As there are inherent uncertainties related to these performance criteria and our judgment in applying them to the fair value determinations, there is risk that the recorded stock compensation may not accurately reflect the amount ultimately earned by the employee. Refer to Note 6 of our consolidated financial statements included elsewhere in this Annual Report for additional information regarding our stock-based compensation.
Performance unit and performance share compensation
For performance unit awards issued to management, we utilized a Monte Carlo simulation prepared by an independent third party to determine the fair value of the awards at the grant date and to re-measure the fair value at the end of each reporting period until settlement in accordance with GAAP. The volatility criteria utilized in the Monte Carlo simulation is based on the stock prices' expected volatility. The performance unit awards are classified as liability awards as they have a combination of performance and service criteria and were settled in cash at the end of their respective three-year requisite service periods based on the achievement of certain performance criteria. The liability and related compensation expense for each period for these awards is recognized by dividing the fair value of the total liability by the requisite service period and recording the pro rata share for the period for which service has already been provided. Compensation expense for the performance units is included in "General and administrative" expense in our consolidated statements of operations with the corresponding liabilities recorded in the "Other current liabilities" line item of our consolidated balance sheets. Refer to Note 6.e of our consolidated financial statements included elsewhere in this Annual Report for additional information regarding our performance unit awards.
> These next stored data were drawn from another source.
Lemma find_subtype_None (l : list (tid * mdns_cache_subtype_t)) (sub : option cstr) : canon sub <> [] ->
  List.find (fun x => mdns_utils_str_case_equal (Some (st_subtype (snd x))) sub) l = None ->
  canon sub ∉ map (fun x => map tolower (st_subtype (snd x))) l.
Proof.
  intros Hs Hf (x & Hk & Hx)%list_elem_of_fmap. pose proof (List.find_none _ _ Hf x) as Hm.
  rewrite <- list_elem_of_In in Hm. specialize (Hm Hx). apply not_true_iff_false in Hm.
  apply Hm, case_equal_canon. cbn [canon]. by rewrite <- Hk.
Qed.

(** The subtype records of a service change, its other contents stay. *)
Lemma subtypes_step l s x : service_wf s ->
  base.NoDup (map (fun t => map tolower (st_subtype (snd t))) x) ->
  renews (subtype_ids l) (map fst (sc_subtype_list s)) (map fst x) -> service_step l s (set_subtype_list s x).
Proof. intros [] Hn Hr. by split. Qed.

Lemma alter_names t it' (l : list (tid * mdns_cache_subtype_t)) :
  (forall it, (t, it) ∈ l -> st_subtype it' = st_subtype it) ->
  map (fun x => map tolower (st_subtype (snd x))) (alter_at t (fun _ => it') l)
  = map (fun x => map tolower (st_subtype (snd x))) l.
Proof.
  intros Hit. unfold alter_at. rewrite map_map. apply map_ext_in. intros [t' it] Hin%list_elem_of_In. cbn.
  case_decide; [|done]. subst t'. cbn. by rewrite (Hit it).
Qed.

(** A mark on a subtype is no change. *)
Lemma pending_neutral t s : neutral s (set_subtype_list s
  (alter_at t (fun it => mk_subtype (st_subtype it) (st_ttl it) true) (sc_subtype_list s))).
Proof.
  split; try done. cbn. unfold alter_at. rewrite map_map. apply map_ext. intros [t' it]. cbn. by case_decide.
Qed.

Lemma update_subtype_old xs b X st c e v s t it sub ttl : represents None xs b X st -> (xs = None \/ xs = Some v) ->
  owns (s_cache st) c e v s -> (t, it) ∈ sc_subtype_list s -> map tolower (st_subtype it) = canon sub ->
  let it' := mk_subtype (st_subtype it) ttl (st_pending_sync it) in
  forall A (k : unit -> C A) Q,
  (forall st3 X', quiet st st3 -> is_Some (find_service v (s_cache st3)) -> represents None None b X' st3 ->
     abstracted X' = cache_put (NameSubtype (key_of_service e s) (canon sub), DataTtl ttl)
                       (expiry_time (c_now st) ttl) (abstracted X) ->
     cache_get (NameSubtype (key_of_service e s) (canon sub)) (abstracted X) = Some (DataTtl (st_ttl it)) ->
     yields (k tt st3) Q) ->
  yields ((_ ← put_service v (fun s => set_subtype_list s (alter_at t (fun _ => it') (sc_subtype_list s)));
           u ← expiry_schedule MDNS_CACHE_RECORD_SUBTYPE c (Some v) None (Some (t, it')); k u) st) Q.
Proof.
  intros HX Hxs Ho Hin Hsub it' A k Q Hk. pose proof (r_tree _ _ _ _ _ HX) as Hl.
  destruct (owns_wf _ _ _ _ _ Hl Ho) as (Hw & Hnd & _).
  eapply w_put_service; [by eapply owns_find|]. set (f := fun s0 => set_subtype_list s0 _) in *.
  destruct (subtype_slot c e v s t it it' Hin Hnd eq_refl) as (rest & Hslot & Hnew).
  pose proof (slot_get _ _ _ _ _ _ _ _ _ _ _ _ _ HX Ho Hslot) as Hget. cbn [fst snd head] in Hget.
  eapply (w_write xs b X st _ c e v s f _ (Some (t, it')) _ _ rest ttl b); try done.
  - apply subtypes_step; [done| |rewrite alter_at_fst; by apply renews_refl].
    rewrite alter_names; [apply Hw|]. intros it0 Hin0. cbn. f_equal.
    assert (Heq : (t, it) = (t, it0)) by (by eapply (NoDup_map_inj fst)). by injection Heq as ->.
  - by left.
  - cfields. destruct (service_focus _ _ _ _ _ Hl Ho) as (? & blocks & _ & Hb & Hf).
    destruct (Hf f) as (_ & -> & _). pose proof (r_heap _ _ _ _ _ HX).
    unfold service_blocks, subtypes_blocks, alter_at in *. cbn [f set_subtype_list sc_subtype_list sc_instance_name sc_service sc_proto sc_txt_list].
    rewrite length_map. lia.
  - intros st3 X' Hq3 Hc3 HX3 Habs. cfields. apply (Hk st3 X'); try done.
    + rewrite Hc3, (owns_alter_find _ _ _ _ _ _ Hl Ho). by eexists.
    + by rewrite <- Hsub.
    + by rewrite <- Hsub, Hget.
Qed.

Lemma update_subtype_spec xs b X st c e v s sub ttl : represents None xs b X st -> (xs = None \/ xs = Some v) ->
  owns (s_cache st) c e v s -> canon sub <> [] ->
  yields (service_cache_update_subtype addr c v sub ttl st)
    (wrote xs b X st v (NameSubtype (key_of_service e s) (canon sub), DataTtl ttl) ttl).
Proof using addr_new.
  intros HX Hxs Ho Hsub. pose proof (r_tree _ _ _ _ _ HX) as Hl. unfold service_cache_update_subtype.
  destruct sub as [[|ch name]|]; try done. set (sub := Some (ch :: name)) in *.
  eapply w_get_service; [by eapply owns_find|]. destruct (owns_wf _ _ _ _ _ Hl Ho) as (Hw & Hnd & Hids).
  destruct (List.find _ _) as [[t it]|] eqn:Ef.
  - apply find_subtype_Some in Ef as [Hin Heq]. rewrite (surjective_pairing (update_ttl _ _)), update_ttl_fst.
    eapply update_subtype_old; [exact HX|done|exact Ho|exact Hin|exact Heq|].
    intros st3 X' Hq3 [s3 Hs3] HX3 Habs Hget. unfold update_ttl. destruct (st_ttl it =? ttl)%Z eqn:Et; cbn [snd negb].
    + split; [done|]. right. cbn [fst snd]. rewrite Hget, decide_True by (bsimp; by subst). eauto.
    + eapply w_put_service; [exact Hs3|]. split; [by apply quiet_set_cache|]. right. cbn [fst snd].
      rewrite Hget, decide_False by (intros [= ?]; bsimp; done). split_and!; [done| |].
      * cfields. rewrite find_alter_service, Hs3. by eexists.
      * exists X'. split; [|done]. apply represents_neutral; [done|by eexists|]. intros. apply pending_neutral.
  - apply find_subtype_None in Ef; [|done]. eapply st_alloc; [apply hfull_malloc|].
    intros [] h Hh Hn; cbn beta in Hh; cbn [negb]; cfields.
    2:{ split; [by_quiet|]. left. cbn [fst snd]. split_and!; [done|by intros [_ ?]%Hn|done|]. apply set_heap_same; [lia|done]. }
    eapply st_alloc; [apply hfull_malloc|]. intros [] h2 Hh2 Hn2; cbn beta in Hh2; cbn [negb]; cfields.
    2:{ eapply st_alloc; [apply hfull_mfree|]. intros [] h3 Hh3 Hn3. cbn beta in Hh3. cfields.
        split; [by_quiet|]. left. cbn [fst snd]. split_and!; [done|by intros [[_ ?]%Hn2 _]%Hn|done|].
        change (represents None xs b X (set_c_heap st h3)). apply set_heap_same; [lia|done]. }
    apply st_reads. cfields. set (t := addr _). assert (Ht : t ∉ subtype_ids (s_cache st)) by apply addr_new.
    eapply w_expiry_new; intros h3 Hh3 Hn3; cbn [negb]; cfields.
    { eapply st_alloc; [apply hfull_mfree|]. intros [] h4 Hh4 Hn4. cbn beta in Hh4. cfields.
      split; [by_quiet|]. left. cbn [fst snd].
      split_and!; [done|intros [[? _]%Hn2 _]%Hn; by apply Hn3|done|].
      change (represents None xs b X (set_c_heap st h4)). apply set_heap_same; [lia|done]. }
    destruct (new_subtype_slot c e v s t (mk_subtype (ch :: name) ttl true)) as [Hslot Hnew];
      [by intros ?%Hids|exact Ef|]. cbn [st_subtype st_ttl] in *.
    change (map tolower (ch :: name)) with (canon sub) in *.
    destruct (slot_rest _ _ _ _ _ _ _ _ _ _ _ _ _ HX Ho Hslot) as (recs & blocks & Hr & Hfresh & Hb & Hf).
    set (f := fun s0 => set_subtype_list s0 ((t, mk_subtype (ch :: name) ttl true) :: sc_subtype_list s0)).
    destruct (Hf f) as (Hb' & Hr' & Ht').
    eapply (w_schedule None xs b X st _ _ _ _ None (Some (t, mk_subtype (ch :: name) ttl false)) _ ttl [] recs); try done.
    { right. split; [done|by exists h3]. }
    intros st3 X' Hc3 Hq3 _ He3 Hh3' Hlen Habs Hrep. cbn [with_new_node] in *. cfields.
    assert (Hfs : find_service v (s_cache st3) = Some s) by (rewrite Hc3; by eapply owns_find).
    eapply w_put_service; [exact Hfs|]. split.
    { apply quiet_set_cache. etransitivity; [|exact Hq3]. by_quiet. }
    right. pose proof (slot_get _ _ _ _ _ _ _ _ _ _ _ _ _ HX Ho Hslot) as Hget. cbn [fst snd] in *.
    rewrite Hget. cbn [head fmap option_fmap option_map].
    rewrite decide_False by done. split_and!; [done| |].
    + cfields. rewrite find_alter_service, Hfs. by eexists.
    + exists X'. split; [|done]. fold f. rewrite Hc3. apply Hrep; cfields.
      * done.
      * apply Ht', subtypes_step; [done| |by apply renews_cons; [|done|intros ?%Hids]].
        cbn [map snd st_subtype]. apply NoDup_cons. split; [exact Ef|apply Hw].
      * eapply full_alter; [exact Hl|exact Ho|apply (r_full _ _ _ _ _ HX)|by left|done|].
        apply andb_false_r.
      * by apply Hr'.
      * rewrite Hb', Hh3', Hlen. pose proof (r_heap _ _ _ _ _ HX). cbn [length].
        unfold service_blocks, subtypes_blocks in *.
        cbn [f set_subtype_list sc_subtype_list sc_instance_name sc_service sc_proto sc_txt_list length]. lia.
Qed.

(** ** The operation *)

(** The result and the new state are those of [spec], or memory ran out, an error
    is reported and nothing is different. *)
Definition refines (st : client) (b : Z) (X : list pointed) (spec : mdns_cache_update_result_t * abstract_cache)
    (x : mdns_cache_update_result_t * client) : Prop :=
  quiet st (snd x) /\ exists X', represents None None b X' (snd x)
    /\ ((fst x, abstracted X') = spec
        \/ (fst x = MDNS_CACHE_ERROR /\ ~ never_fails (c_heap st) /\ abstracted X' = abstracted X)).

Lemma refines_same st b X : represents None None b X st ->
  refines st b X (MDNS_CACHE_NO_CHANGE, abstracted X) (MDNS_CACHE_NO_CHANGE, st).
Proof. intros HX. split; [done|]. exists X. split; [done|by left]. Qed.

Lemma found_known b X st n p i s pr : represents None None b X st -> named i s pr ->
  known (key_of_names n p i s pr) (abstracted X)
  = match cache_find_service (s_cache st) n p i s pr with Some _ => true | None => false end.
Proof.
  intros HX Hnm. pose proof (r_tree _ _ _ _ _ HX) as Hl.
  destruct (cache_find_service (s_cache st) n p i s pr) as [[[c v] sv]|] eqn:Ef.
  - apply (known_record _ _ _ _ _ HX). destruct (cache_find_Some _ _ _ _ _ _ _ _ _ Hl Ef) as (e & Ho & Hk).
    apply (owns_in _ _ _ _ _ Hl) in Ho. destruct (records_of_service c e (v, sv)) as [|[p' r'] rs] eqn:Er.
    + apply empty_records in Er. pose proof (r_full _ _ _ _ _ HX) as Hf. unfold tree_full in Hf.
      rewrite list.Forall_forall in Hf. destruct Ho as [Hc Hv]. destruct (Hf _ Hc) as [_ Hsv].
      rewrite list.Forall_forall in Hsv. specialize (Hsv _ Hv ltac:(done)). cbn in Hsv. congruence.
    + assert (Hin : (p', r') ∈ records_of_service c e (v, sv)) by (rewrite Er; left).
      exists p', r'. split; [by eapply service_record_in|]. rewrite <- Hk. by apply service_record_inv in Hin as [? _].
  - apply not_true_iff_false. rewrite (known_record _ _ _ _ _ HX). intros (p' & r' & Hin & Hk).
    apply (cache_find_None _ _ _ _ _ _ Ef Hnm).
    apply cache_record_inv in Hin as [(c & e & a & x & _ & _ & [= _ ->])|(c & e & v & sv & [Hc Hv] & Hr)]; [done|].
    apply service_record_inv in Hr as [Hk' _]. rewrite Hk in Hk'.
    assert (Hkk : key_of_names n p i s pr = key_of_service e sv) by congruence. rewrite Hkk.
    apply elem_of_flat_map. exists (c, e). split; [done|].
    exact (list_elem_of_fmap_2 (fun y => key_of_service e (snd y)) _ _ Hv).
Qed.

Lemma goodbye_write b X st c e v s rt f r old rest : represents None None b X st -> owns (s_cache st) c e v s ->
  slot c e v s (of_service rt c v) r old rest -> old <> [] -> records_of_service c e (v, f s) ≡ₚ (of_service rt c v, r) :: rest ->
  service_step (s_cache st) s (f s) -> service_blocks (f s) = service_blocks s ->
  pointers_wf (of_service rt c v) ->
  (forall st2, find_service v (s_cache st2) = Some (f s) -> ttl_of st2 rt (Some v) None None = Some 0%Z) ->
  yields ((_ ← put_service v f; _ ← expiry_schedule rt c (Some v) None None; mret MDNS_CACHE_UPDATED) st)
    (refines st b X (MDNS_CACHE_UPDATED, cache_put r 0 (abstracted X))).
Proof.
  intros HX Ho Hslot Hold Hnew Hstep Hbl Hp Httl. pose proof (r_tree _ _ _ _ _ HX) as Hl.
  eapply w_put_service; [by eapply owns_find|].
  eapply (w_write None b X st _ c e v s f rt None r old rest 0 b); try done.
  - by left.
  - by left.
  - apply Httl. cfields. by eapply owns_alter_find.
  - cfields. destruct (service_focus _ _ _ _ _ Hl Ho) as (? & blocks & _ & Hb & Hf).
    destruct (Hf f) as (_ & -> & _). pose proof (r_heap _ _ _ _ _ HX). lia.
  - intros st3 X' Hq3 Hc3 HX3 Habs. split; [done|]. exists X'. split; [done|]. left. cbn. by rewrite Habs.
Qed.

Lemma ptr_present_same s : sc_ptr_present s = true -> set_ptr_ttl s 0 = set_ptr_ttl (set_ptr_present s true) 0.
Proof. by destruct s; cbn; intros ->. Qed.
Our performance share awards are accounted for as equity awards and are included in stock-based compensation expense. The fair value of the performance share awards issued during 2015 and 2014 were based on a projection of the performance of our stock price relative to our peer group utilized in a forward-looking Monte Carlo simulation. The fair values of the performance share awards will not be re-measured after the initial valuation of the awards and will be expensed on a straight-line basis over their respective three-year requisite service periods. Refer to Note 6.c of our consolidated financial statements included elsewhere in this Annual Report for additional information regarding our performance unit awards.
Recent accounting pronouncements
We early adopted new guidance regarding the presentation of debt issuance costs and the presentation of income taxes as of September 30, 2015 and December 31, 2015, respectively. For additional discussion of these early adoptions and other recent accounting pronouncements, see Note 14 to our consolidated financial statements included elsewhere in this Annual Report.
Inflation
Inflation in the U.S. has been relatively low in recent years and did not have a material impact on our results of operations for the period from December 31, 2013 through the year ended December 31, 2015 . Although the impact of inflation has been insignificant in recent years, it continues to be a factor in the U.S. economy and historically, we have experienced inflationary pressure on the costs of oilfield services and equipment as drilling activity increases in the areas in which we operate.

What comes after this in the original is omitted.